John, last Lord of the Isles from the McDonald line, was the half brother of Hugh and received the lordship in 1449, when Alexander died at Dingwall. There is some controversy over the exact date, but it appears that John confirmed in Hugh a charter to the lands of Sleat on the Isle of Skye, off the western coast of Scotland, during the year 1449. These could have been lands Hugh's father, Alexander, promised to him. John would then have been about fifteen years old, so would have needed the blessing of his council. Hugh was the youngest of Alexander of Islay's sons, and probably thirteen years old when he first became Hugh of Sleat.

Sleat is pronounced "slate", and this is shown by an old saying within the McDonald clan, that "In the house of McDonald, the Sleats are on top." This is a humorous comparison of roof slates to the family of Sleat, which still leads Clan Donald to this very day.

Some historians say Hugh did not become "of Sleat" until 1469, however he witnessed a charter for John in 1461, disproving this claim. Hugh received a royal confirmation, by proclamation, of his Sleat lands, in 1476, and a written confirmation from the King of Scotland in 1495.

There is an interesting story concerning Hugh and the Earl of the Orkney islands, off the north coast of Scotland. While Hugh was still less than thirteen, his father, Alexander, was carousing with the Earl of Orkney, and well into the night, the Earl invited Alexander to breakfast in the morning. Alexander boasted that he would have breakfast ready first.

The two men finally retired, however not before the Earl had sent twelve men out to make sure no one sold firewood or meat to the MacDonald men. However, one of Alexander's loyal followers secured some wood for the fire and a deer for a venison breakfast. When the Earl received his early-morning invitation for breakfast, he was furious.

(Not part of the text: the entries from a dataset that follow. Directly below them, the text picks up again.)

Lemma cli_turn_grows p tid pre thread_id ag u :
  pyM_preserves (@journal_grows F R _ p tid pre) (cli_turn iso thread_id p ag u).
Proof.
  unfold cli_turn, cli_log_run_steps, cli_print_latest_assistant, print_step, print_call.
  preserves_auto idtac.
Qed.

Lemma chat_loop_grows p tid pre thread_id ag stdin :
  pyM_preserves (@journal_grows F R _ p tid pre) (chat_loop iso thread_id p ag stdin).
Proof.
  induction stdin as [|l ls IH]; cbn [chat_loop]; preserves_auto ltac:(apply IH).
Qed.

Lemma delete_agent_finally_grows p tid pre ag :
  pyM_preserves (@journal_grows F R _ p tid pre) (delete_agent_finally ag).
Proof. unfold delete_agent_finally. preserves_auto idtac. Qed.

(** [try: m finally: fin] ends in the invariant when [m] does and [fin]
    keeps it. *)
Lemma py_finally_ends {S A} (I : S -> Prop) (m : pyM S A) fin s :
  I (m s).2 -> pyM_preserves I fin -> I (py_finally m fin s).2.
Proof.
  intros Hm Hf. unfold py_finally. destruct (m s) as [r s1]. specialize (Hf s1 Hm).
  destruct (fin s1) as [[] s2]; done.
Qed.
End GrowsLoop.

Ltac cstep :=
  cbn [c_fs c_remote c_out c_clock py_fstr default from_option id mret pyM_ret py_modify
       mbind res_bind py_truthy negb String.eqb fst snd].

Section SessionClaims.
Context {F R : Type} `{!JsonCodec F} `{!AgentsService R}.
Variable iso : nat -> string.

(** C5. A conversation the command-line client starts stays resumable,
    whatever the service answers and whatever is typed: after the session
    ends (normally or by an exception), the thread's journal carries the
    thread id and every message it held, and [_list_saved_threads] lists
    it under that id.  (The Streamlit app never writes the id, C1.) *)
Theorem cli_session_resumable model stdin (c : cli F R) ag r1 tid r2 s1 j :
  tid <> "" -> no_slash tid = true ->
  create_agent model "my-mcp-agent" cli_instructions (c_remote c) = Ok (ag, r1) ->
  threads_create r1 = Ok (tid, r2) ->
  fs_mkdir_p memory_dir_path (c_fs c) = Ok s1 ->
  journal_view ["memory"; memory_file_name tid] s1 = Some j ->
  fs_is_dir ["memory"; memory_file_name tid] s1 = false ->
  let c' := (cli_session iso model None stdin c).2 in
  exists es it,
    journal_view ["memory"; memory_file_name tid] (c_fs c') = Some (mk_journal (Some tid) (j_messages j ++ es)) /\
    saved_of (c_fs c') ["memory"; memory_file_name tid] = Ok (Some it) /\ sv_tid it = JStr tid.
Proof.
  intros Hne Hns Ha Ht Hm Hv Hd c'.
  assert (Hg : journal_grows ["memory"; memory_file_name tid] tid (j_messages j) c').
  { unfold c', cli_session. unfold mbind at 1, pyM_bind at 1, c_on_remote at 1. rewrite Ha.
    apply py_finally_ends; [|apply delete_agent_finally_grows].
    unfold mbind, pyM_bind, cprint, c_on_remote, c_on_fs_, c_on_fs. cstep. rewrite Ht. cstep.
    rewrite (memory_path_eq _ _ _ Hns Hm). cstep.
    rewrite (stamp_thread_id_eq _ _ _ _ Hv), fs_write_ok by (done || by eapply memory_dir_is_dir). cstep.
    apply chat_loop_grows. exists []. cbn. rewrite journal_view_dump, app_nil_r. by destruct j. }
  destruct Hg as [es Hes]. exists es. eexists. split; [done|].
  rewrite (saved_of_journal _ _ _ Hes). unfold journal_item. cbn [opt_json j_thread_id py_truthy].
  rewrite (proj2 (String.eqb_neq _ _) Hne). split; [done|]. done.
Qed.

(** C10. The client deletes its agent on every path: once [create_agent]
    has returned, the last thing the session does to the service is
    [delete_agent(agent.id)] (its failure only prints a warning), whether
    the chat loop ended normally or raised.  (The app skips the deletion
    when the run raises, C9.) *)
Theorem cli_session_deletes_agent model existing stdin (c : cli F R) ag r1 :
  create_agent model "my-mcp-agent" cli_instructions (c_remote c) = Ok (ag, r1) ->
  exists rb, c_remote (cli_session iso model existing stdin c).2 =
             match delete_agent (agent_id ag) rb with Ok r => r | Raise _ => rb end.
Proof.
  intros Ha. unfold cli_session. unfold mbind at 1, pyM_bind at 1, c_on_remote at 1. rewrite Ha.
  unfold py_finally.
  lazymatch goal with |- context [match ?m with (_, _) => _ end] => destruct m as [r cb] end.
  exists (c_remote cb).
  unfold delete_agent_finally, py_try, c_on_remote_, c_on_remote, mbind, pyM_bind, cprint.
  destruct (delete_agent (agent_id ag) (c_remote cb)); cstep; done.
Qed.

Lemma cli_config_missing env :
  (forall ep md, env !! "PROJECT_ENDPOINT" = Some ep -> env !! "MODEL_DEPLOYMENT_NAME" = Some md ->
     ep = "" \/ md = "") -> cli_config env = Raise ValueError.
Proof.
  intros H. unfold cli_config.
  destruct (env !! "PROJECT_ENDPOINT") as [ep|], (env !! "MODEL_DEPLOYMENT_NAME") as [md|]; try done.
  destruct (H ep md) as [->| ->]; [done|done|done|]. by rewrite orb_true_r.
Qed.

He growled, "Do you think to equal or cope with me in power and authority?" Alexander explained that he had a young son at home, Hugh, who could in fact equal the Earl in power and would someday prove it. Hugh went to the Orkney Islands to attack the Earl several years later, in 1460. Alexander was probably trying to insult the Earl by saying his young son, still a minor, could match the Earl in "power and authority". It just took a while for Hugh to become old enough to fulfill the threat.

Hugh had six sons by six different women. It was after the Orkney incident that Hugh "got a son by the daughter of Gunn" in Caithness – this being Donald Gallach (his name meaning "of Caithness"). Donald was Hugh's second son. Hugh's first son, John, died without issue. A family named Harris also descends from Hugh, through his son Donald of Harri. Hugh also had at least one daughter.

==Descendants==

All of Hugh's sons died violent deaths in the contest over the Chieftainship of Clan MacDonald of Sleat. However, his line has carried down through Clan Donald to the present day. The present chief of Clan Donald, Godfrey James Macdonald of Macdonald, and the present chief of Clan Macdonald of Sleat, Sir Ian Godfrey Bosville Macdonald of Sleat, are both descendants of Hugh. The chief of the Macdonalds of Sleat bears the Gaelic patronymic MacÙisdein (MacHugh), a reference to Hugh.

Donald Gallach's son, Alexander, took the names of Hugh to Ireland, in 1565, to fight for his first cousin, Sorley Boy McDonnell, leader of Clan Donald South.

Hugh's Sleat land remained in the hands of his descendants the MacDonalds of Sleat until 1971, approximately 522 years. The Clan Donald Center on Skye still stands on Sleat land.